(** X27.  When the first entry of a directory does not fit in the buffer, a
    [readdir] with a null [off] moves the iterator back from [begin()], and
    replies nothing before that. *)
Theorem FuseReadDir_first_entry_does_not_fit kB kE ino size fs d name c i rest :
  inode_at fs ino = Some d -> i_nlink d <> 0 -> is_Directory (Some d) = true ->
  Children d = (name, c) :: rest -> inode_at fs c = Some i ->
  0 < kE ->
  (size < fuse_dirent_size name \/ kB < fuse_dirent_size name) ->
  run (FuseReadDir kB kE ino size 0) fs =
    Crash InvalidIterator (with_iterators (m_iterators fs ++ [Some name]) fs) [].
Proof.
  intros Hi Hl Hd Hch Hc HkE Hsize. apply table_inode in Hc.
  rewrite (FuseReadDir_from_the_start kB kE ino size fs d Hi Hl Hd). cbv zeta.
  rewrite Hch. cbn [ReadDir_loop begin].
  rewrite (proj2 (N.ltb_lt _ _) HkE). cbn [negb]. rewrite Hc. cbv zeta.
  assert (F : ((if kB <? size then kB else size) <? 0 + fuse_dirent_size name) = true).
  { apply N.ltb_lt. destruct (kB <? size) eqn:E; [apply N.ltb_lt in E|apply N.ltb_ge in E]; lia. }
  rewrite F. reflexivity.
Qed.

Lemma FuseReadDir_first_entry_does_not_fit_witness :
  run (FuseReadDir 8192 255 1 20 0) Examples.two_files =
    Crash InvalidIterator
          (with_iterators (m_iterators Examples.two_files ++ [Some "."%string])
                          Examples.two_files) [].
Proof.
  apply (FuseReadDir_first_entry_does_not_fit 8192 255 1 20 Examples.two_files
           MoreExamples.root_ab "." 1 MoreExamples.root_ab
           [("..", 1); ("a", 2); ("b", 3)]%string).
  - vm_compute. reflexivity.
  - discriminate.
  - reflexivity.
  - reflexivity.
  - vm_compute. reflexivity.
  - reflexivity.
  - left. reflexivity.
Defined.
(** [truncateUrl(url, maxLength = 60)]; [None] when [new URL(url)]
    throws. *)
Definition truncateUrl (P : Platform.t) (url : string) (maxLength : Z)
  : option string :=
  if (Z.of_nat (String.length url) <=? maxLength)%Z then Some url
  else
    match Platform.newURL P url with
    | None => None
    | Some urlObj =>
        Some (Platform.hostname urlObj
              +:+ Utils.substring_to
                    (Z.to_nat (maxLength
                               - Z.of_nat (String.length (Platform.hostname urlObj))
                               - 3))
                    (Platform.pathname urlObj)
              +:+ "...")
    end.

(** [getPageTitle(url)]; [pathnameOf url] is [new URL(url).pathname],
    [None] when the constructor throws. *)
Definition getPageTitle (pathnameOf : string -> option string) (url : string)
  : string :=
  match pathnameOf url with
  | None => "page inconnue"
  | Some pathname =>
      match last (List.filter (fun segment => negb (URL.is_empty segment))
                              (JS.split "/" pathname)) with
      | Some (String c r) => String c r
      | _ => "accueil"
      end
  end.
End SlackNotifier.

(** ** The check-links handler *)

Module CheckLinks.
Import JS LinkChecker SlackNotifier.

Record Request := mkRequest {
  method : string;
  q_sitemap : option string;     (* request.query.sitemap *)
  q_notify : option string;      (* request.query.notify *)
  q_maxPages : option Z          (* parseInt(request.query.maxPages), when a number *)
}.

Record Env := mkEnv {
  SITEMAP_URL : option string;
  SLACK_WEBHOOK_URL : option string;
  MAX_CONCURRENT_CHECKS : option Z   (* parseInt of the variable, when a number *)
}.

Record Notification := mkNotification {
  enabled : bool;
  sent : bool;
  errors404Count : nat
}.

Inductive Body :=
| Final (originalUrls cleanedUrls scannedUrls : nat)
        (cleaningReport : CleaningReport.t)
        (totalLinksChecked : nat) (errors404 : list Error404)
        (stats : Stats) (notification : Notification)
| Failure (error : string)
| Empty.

▶ Your goal
Quote the material exactly, leaving nothing out.

▶ Solution to this problem
(** X27.  When the first entry of a directory does not fit in the buffer, a
    [readdir] with a null [off] moves the iterator back from [begin()], and
    replies nothing before that. *)
Theorem FuseReadDir_first_entry_does_not_fit kB kE ino size fs d name c i rest :
  inode_at fs ino = Some d -> i_nlink d <> 0 -> is_Directory (Some d) = true ->
  Children d = (name, c) :: rest -> inode_at fs c = Some i ->
  0 < kE ->
  (size < fuse_dirent_size name \/ kB < fuse_dirent_size name) ->
  run (FuseReadDir kB kE ino size 0) fs =
    Crash InvalidIterator (with_iterators (m_iterators fs ++ [Some name]) fs) [].
Proof.
  intros Hi Hl Hd Hch Hc HkE Hsize. apply table_inode in Hc.
  rewrite (FuseReadDir_from_the_start kB kE ino size fs d Hi Hl Hd). cbv zeta.
  rewrite Hch. cbn [ReadDir_loop begin].
  rewrite (proj2 (N.ltb_lt _ _) HkE). cbn [negb]. rewrite Hc. cbv zeta.
  assert (F : ((if kB <? size then kB else size) <? 0 + fuse_dirent_size name) = true).
  { apply N.ltb_lt. destruct (kB <? size) eqn:E; [apply N.ltb_lt in E|apply N.ltb_ge in E]; lia. }
  rewrite F. reflexivity.
Qed.

Lemma FuseReadDir_first_entry_does_not_fit_witness :
  run (FuseReadDir 8192 255 1 20 0) Examples.two_files =
    Crash InvalidIterator
          (with_iterators (m_iterators Examples.two_files ++ [Some "."%string])
                          Examples.two_files) [].
Proof.
  apply (FuseReadDir_first_entry_does_not_fit 8192 255 1 20 Examples.two_files
           MoreExamples.root_ab "." 1 MoreExamples.root_ab
           [("..", 1); ("a", 2); ("b", 3)]%string).
  - vm_compute. reflexivity.
  - discriminate.
  - reflexivity.
  - reflexivity.
  - vm_compute. reflexivity.
  - reflexivity.
  - left. reflexivity.
Defined.
(** [truncateUrl(url, maxLength = 60)]; [None] when [new URL(url)]
    throws. *)
Definition truncateUrl (P : Platform.t) (url : string) (maxLength : Z)
  : option string :=
  if (Z.of_nat (String.length url) <=? maxLength)%Z then Some url
  else
    match Platform.newURL P url with
    | None => None
    | Some urlObj =>
        Some (Platform.hostname urlObj
              +:+ Utils.substring_to
                    (Z.to_nat (maxLength
                               - Z.of_nat (String.length (Platform.hostname urlObj))
                               - 3))
                    (Platform.pathname urlObj)
              +:+ "...")
    end.

(** [getPageTitle(url)]; [pathnameOf url] is [new URL(url).pathname],
    [None] when the constructor throws. *)
Definition getPageTitle (pathnameOf : string -> option string) (url : string)
  : string :=
  match pathnameOf url with
  | None => "page inconnue"
  | Some pathname =>
      match last (List.filter (fun segment => negb (URL.is_empty segment))
                              (JS.split "/" pathname)) with
      | Some (String c r) => String c r
      | _ => "accueil"
      end
  end.
End SlackNotifier.

(** ** The check-links handler *)

Module CheckLinks.
Import JS LinkChecker SlackNotifier.

Record Request := mkRequest {
  method : string;
  q_sitemap : option string;     (* request.query.sitemap *)
  q_notify : option string;      (* request.query.notify *)
  q_maxPages : option Z          (* parseInt(request.query.maxPages), when a number *)
}.

Record Env := mkEnv {
  SITEMAP_URL : option string;
  SLACK_WEBHOOK_URL : option string;
  MAX_CONCURRENT_CHECKS : option Z   (* parseInt of the variable, when a number *)
}.

Record Notification := mkNotification {
  enabled : bool;
  sent : bool;
  errors404Count : nat
}.

Inductive Body :=
| Final (originalUrls cleanedUrls scannedUrls : nat)
        (cleaningReport : CleaningReport.t)
        (totalLinksChecked : nat) (errors404 : list Error404)
        (stats : Stats) (notification : Notification)
| Failure (error : string)
| Empty.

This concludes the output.